Of course, civilizations all over the world have built breathtaking monuments to the belief in an afterlife. The Great Pyramids of Egypt, the lost temples of Angkor, the Notre Dame Cathedral in Paris and many other magnificent structures around the world testify to the power of the belief in an afterlife to motivate people to the most extraordinary effort. What is the source of this belief? At this point the skeptic offers various explanations: tribal people dreamed of their dead and mistook these dreams for visits; people tend to fear death and yearn to be reunited with their loved ones, and so are willing to follow anyone who promises eternal life in return for certain forms of behavior; and so on.

However, there is another possibility. Throughout recorded history people have reported many phenomena that would seem to indicate evidence of survival past the point of bodily death. Could the nearly universal nature of cultural belief in some sort of survival be based on experiences humans have reported in all known cultures for thousands of years?

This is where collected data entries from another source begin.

(** What [receive] leaves alone. *)
Record same_but_headers (b b' : buffer P) : Prop := {
  sh_state : state b' = state b;
  sh_data : data b' = data b;
  sh_completed : completed b' = completed b;
  sh_readingBody : readingBody b' = readingBody b;
  sh_httpMethod : httpMethod b' = httpMethod b;
  sh_httpVersion : httpVersion b' = httpVersion b;
  sh_path : path b' = path b;
  sh_params : params b' = params b;
  sh_multiPartyFormData : multiPartyFormData b' = multiPartyFormData b;
  sh_postBody : postBody b' = postBody b
}.

Lemma receive_same b h : same_but_headers b (receive b h).
Proof. unfold receive, addHeader, emit. st_run. by destruct (decide _). Qed.

Lemma receive_headersByName b h :
  headersByName (receive b h) = headers_set (h_formattedName h) h (headersByName b).
Proof. unfold receive, addHeader, emit. st_run. by destruct (decide _). Qed.

Lemma receive_events b h : events (receive b h) = events b ++ [HeaderEvent h].
Proof. unfold receive, addHeader, emit. st_run. by destruct (decide _). Qed.

Lemma fold_receive_same hdrs b : same_but_headers b (fold_left receive hdrs b).
Proof.
  revert b. induction hdrs as [|h hdrs IH]; intros b; [done|].
  cbn [fold_left]. destruct (IH (receive b h)), (receive_same b h). split; congruence.
Qed.

Lemma fold_receive_headersByName hdrs b :
  headersByName (fold_left receive hdrs b) =
  fold_left (fun hs h => headers_set (h_formattedName h) h hs) hdrs (headersByName b).
Proof.
  revert b. induction hdrs as [|h hdrs IH]; intros b; [done|]. cbn [fold_left].
  by rewrite IH, receive_headersByName.
Qed.
(* ===== verification/WebsocketFrames.v ===== *)
(** * WebSocket frames ([src/src/http-server/client/websocket-session.js])

    The byte level of a session: [onData] takes the chunks a socket delivers,
    [_processBuffer] reads frames (RFC 6455) from a queue of chunks, answers control
    frames, puts fragments together, and admits each complete text message within the
    limits of the inbound backlog. [WebsocketDispatch.v] is what becomes of the messages.

    A byte is an integer. [ByteQueue] is what the parser needs of its buffer: [ChunkQueue]
    is the buffer of the code, a list of chunks with a read position; a list of bytes is
    its specification. Parameters: UTF-8 (Node's [Buffer]), the limits of the
    configuration, and whether the session has something to resume. What is written,
    dispatched and closed is the [trace]. *)

From stdpp Require Import base strings list.
From Stdlib Require Import ZArith Ascii Lia.
From S2P Require Import Prelude Json.
Open Scope Z_scope.

Abbreviation bytes := (list Z).

Definition WEBSOCKET_FINAL_FRAME : Z := 0x80.
Definition WEBSOCKET_OPCODE_CONTINUATION : Z := 0x0.
Definition WEBSOCKET_OPCODE_TEXT : Z := 0x1.
Definition WEBSOCKET_OPCODE_BINARY : Z := 0x2.
Definition WEBSOCKET_OPCODE_CLOSE : Z := 0x8.
Definition WEBSOCKET_OPCODE_PING : Z := 0x9.
Definition WEBSOCKET_OPCODE_PONG : Z := 0xA.
Definition WEBSOCKET_CLOSE_POLICY_VIOLATION : Z := 1008.
Definition WEBSOCKET_PAUSED_QUEUE_CAP : nat := 1000.
Definition WEBSOCKET_MAX_FRAGMENTED_MESSAGE_BYTES : Z := 16 * 1024 * 1024.
Definition WEBSOCKET_MAX_FINAL_FRAME_BYTES : Z := WEBSOCKET_MAX_FRAGMENTED_MESSAGE_BYTES.
Definition WEBSOCKET_MAX_FRAGMENTED_MESSAGE_FRAGMENTS : nat := 1024.

(** ** The buffer *)

Class ByteQueue (Q : Type) := {
  buffered : Q -> nat;                     (* _bufferedBytes *)
  peek : nat -> Q -> bytes;                (* _peekBufferedBytes *)
  consume : nat -> Q -> bytes * Q;         (* _consumeBufferedBytes *)
  push : bytes -> Q -> Q;
  cleared : Q -> Q                         (* _clearBufferedFrameChunks *)
}.

Record chunk_queue := {
  bufferChunks : list bytes;
  bufferChunkIndex : nat;
  bufferChunkOffset : nat;
  bufferedBytes : nat
}.

Fixpoint peek_chunks (byteCount chunkOffset : nat) (chunks : list bytes) : bytes :=
  match chunks with
  | [] => []
  | chunk :: chunks =>
      let bytesFromChunk := Nat.min (length chunk - chunkOffset) byteCount in
      take bytesFromChunk (drop chunkOffset chunk) ++
      (if decide (bytesFromChunk = byteCount) then [] else peek_chunks (byteCount - bytesFromChunk) 0 chunks)
  end.

Definition _peekBufferedBytes (byteCount : nat) (q : chunk_queue) : bytes :=
  peek_chunks byteCount (bufferChunkOffset q) (drop (bufferChunkIndex q) (bufferChunks q)).

(** The loop of [_consumeBufferedBytes]: the copied bytes, the new index and offset. *)
Fixpoint consume_chunks (byteCount index chunkOffset : nat) (chunks : list bytes) : bytes * (nat * nat) :=
  if decide (byteCount = 0%nat) then ([], (index, chunkOffset)) else
  match chunks with
  | [] => ([], (index, chunkOffset))
  | chunk :: chunks =>
      let bytesFromChunk := Nat.min (length chunk - chunkOffset) byteCount in
      let '(index', offset') :=
        if decide (chunkOffset + bytesFromChunk = length chunk)%nat then (S index, 0%nat)
        else (index, (chunkOffset + bytesFromChunk)%nat) in
      let rest :=
        if decide (chunkOffset + bytesFromChunk = length chunk)%nat
        then consume_chunks (byteCount - bytesFromChunk) index' offset' chunks
        else ([], (index', offset')) in
      (take bytesFromChunk (drop chunkOffset chunk) ++ rest.1, rest.2)
  end.

Definition _consumeBufferedBytes (byteCount : nat) (q : chunk_queue) : bytes * chunk_queue :=
  let '(result, (index, offset)) :=
    consume_chunks byteCount (bufferChunkIndex q) (bufferChunkOffset q) (drop (bufferChunkIndex q) (bufferChunks q)) in
  let '(chunks, index) :=
    if decide (index = length (bufferChunks q)) then ([], 0%nat)
    else if decide (64 <= index /\ length (bufferChunks q) <= index * 2)%nat
    then (drop index (bufferChunks q), 0%nat)
    else (bufferChunks q, index) in
  (result, {| bufferChunks := chunks; bufferChunkIndex := index; bufferChunkOffset := offset;
              bufferedBytes := bufferedBytes q - byteCount |}).

#[export] Instance ChunkQueue : ByteQueue chunk_queue := {|
  buffered := bufferedBytes;
  peek := _peekBufferedBytes;
  consume := _consumeBufferedBytes;
  push data q := {| bufferChunks := bufferChunks q ++ [data]; bufferChunkIndex := bufferChunkIndex q;
    bufferChunkOffset := bufferChunkOffset q; bufferedBytes := bufferedBytes q + length data |};
  cleared _ := {| bufferChunks := []; bufferChunkIndex := 0; bufferChunkOffset := 0; bufferedBytes := 0 |}
|}.

(** The specification of the buffer. *)
#[export] Instance FlatQueue : ByteQueue bytes := {|
  buffered := length; peek := take; consume n b := (take n b, drop n b);
  push data b := b ++ data; cleared _ := []
|}.

(** ** Frames *)

(** [readUInt16BE], [readBigUInt64BE] *)
Definition read_big_endian (b : bytes) : Z := fold_left (fun n x => n * 256 + x) b 0.

Definition byte_at (i : nat) (b : bytes) : Z := nth i b 0.

Inductive header :=
| HeaderIncomplete
| HeaderTooLarge
| Header (isFinal : bool) (opcode : Z) (isMasked : bool) (offset payloadLength : nat).

(** [_unmaskPayload] *)
Definition _unmaskPayload (payload mask : bytes) : bytes :=
  imap (fun i x => Z.lxor x (byte_at (i mod 4)%nat mask)) payload.

Inductive frame Q :=
| FrameIncomplete
| FrameTooLarge
| Frame (isFinal : bool) (opcode : Z) (payload : bytes) (rest : Q).
Arguments FrameIncomplete {Q}.
Arguments FrameTooLarge {Q}.
Arguments Frame {Q} isFinal opcode payload rest.

Section read.
Context {Q : Type} `{!ByteQueue Q}.

Definition read_header (q : Q) : header :=
  if decide (buffered q < 2)%nat then HeaderIncomplete else
  let firstByte := byte_at 0 (peek 2 q) in
  let secondByte := byte_at 1 (peek 2 q) in
  let isFinal := Z.land firstByte WEBSOCKET_FINAL_FRAME =? WEBSOCKET_FINAL_FRAME in
  let opcode := Z.land firstByte 0x0F in
  let isMasked := Z.land secondByte 0x80 =? 0x80 in
  let payloadLength := Z.land secondByte 0x7F in
  if payloadLength =? 126 then
    if decide (buffered q < 4)%nat then HeaderIncomplete else
    Header isFinal opcode isMasked 4 (Z.to_nat (read_big_endian (drop 2 (peek 4 q))))
  else if payloadLength =? 127 then
    if decide (buffered q < 10)%nat then HeaderIncomplete else
    let bigLength := read_big_endian (drop 2 (peek 10 q)) in
    if WEBSOCKET_MAX_FINAL_FRAME_BYTES <? bigLength then HeaderTooLarge else
    Header isFinal opcode isMasked 10 (Z.to_nat bigLength)
  else Header isFinal opcode isMasked 2 (Z.to_nat payloadLength).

Even today, reported contact with the dead is surprisingly common. In 1973, University of Chicago sociologist Andrew Greely asked a representative sample of 1,467 Americans, “Have you ever felt that you were really in touch with someone who had died?” Twenty-seven percent said they had. In 1975, professor of psychology Erlendur Haraldsson asked in a representative national survey in Iceland, “Have you ever perceived or felt the nearness of a deceased person?” Thirty-one percent answered yes. Ten years later Haraldsson asked the question again in the European Human Values Survey: this time every fourth person in Western Europe reported contact with the dead.

In fact, evidence for the survival hypothesis—the idea that our consciousness survives the death of our bodies—is vast and varied, and comes from several different lines of evidence: NDEs, deathbed visions, reported memories of a previous life, apparitions, and even messages from the dead.

All of these lines of evidence have been examined by many first-rate researchers, scientists, and philosophers. However, opinions differ on how all of this data should be interpreted and what it all means.

Webster’s dictionary defines prima facie evidence as “evidence having such a degree of probability that it must prevail unless the contrary be proved.” In terms of sheer quantity and variety, the evidence in favor of the survival hypothesis certainly does seem to provide a strong prima facie case in its favor. However, many alternative explanations have been proposed, some crude, some clever. All attempt to account for this evidence in terms that do not require the survival of the mind after death of the body. So if we are to make up our minds regarding the reality of survival on rational grounds rather than on religious or materialistic faith, then we must demonstrate that these alternative explanations are either more or less compelling than the hypothesis of survival.

The purpose of this book is to examine and evaluate evidence for the survival hypothesis from near-death experiences and deathbed visions, those strange and often wonderful experiences people frequently report when they have suddenly or finally arrived at the brink of death. But first, we must closely examine the relationship between the mind and the brain, in order to deal with the most common skeptical objection to survival of consciousness beyond the point of biological death.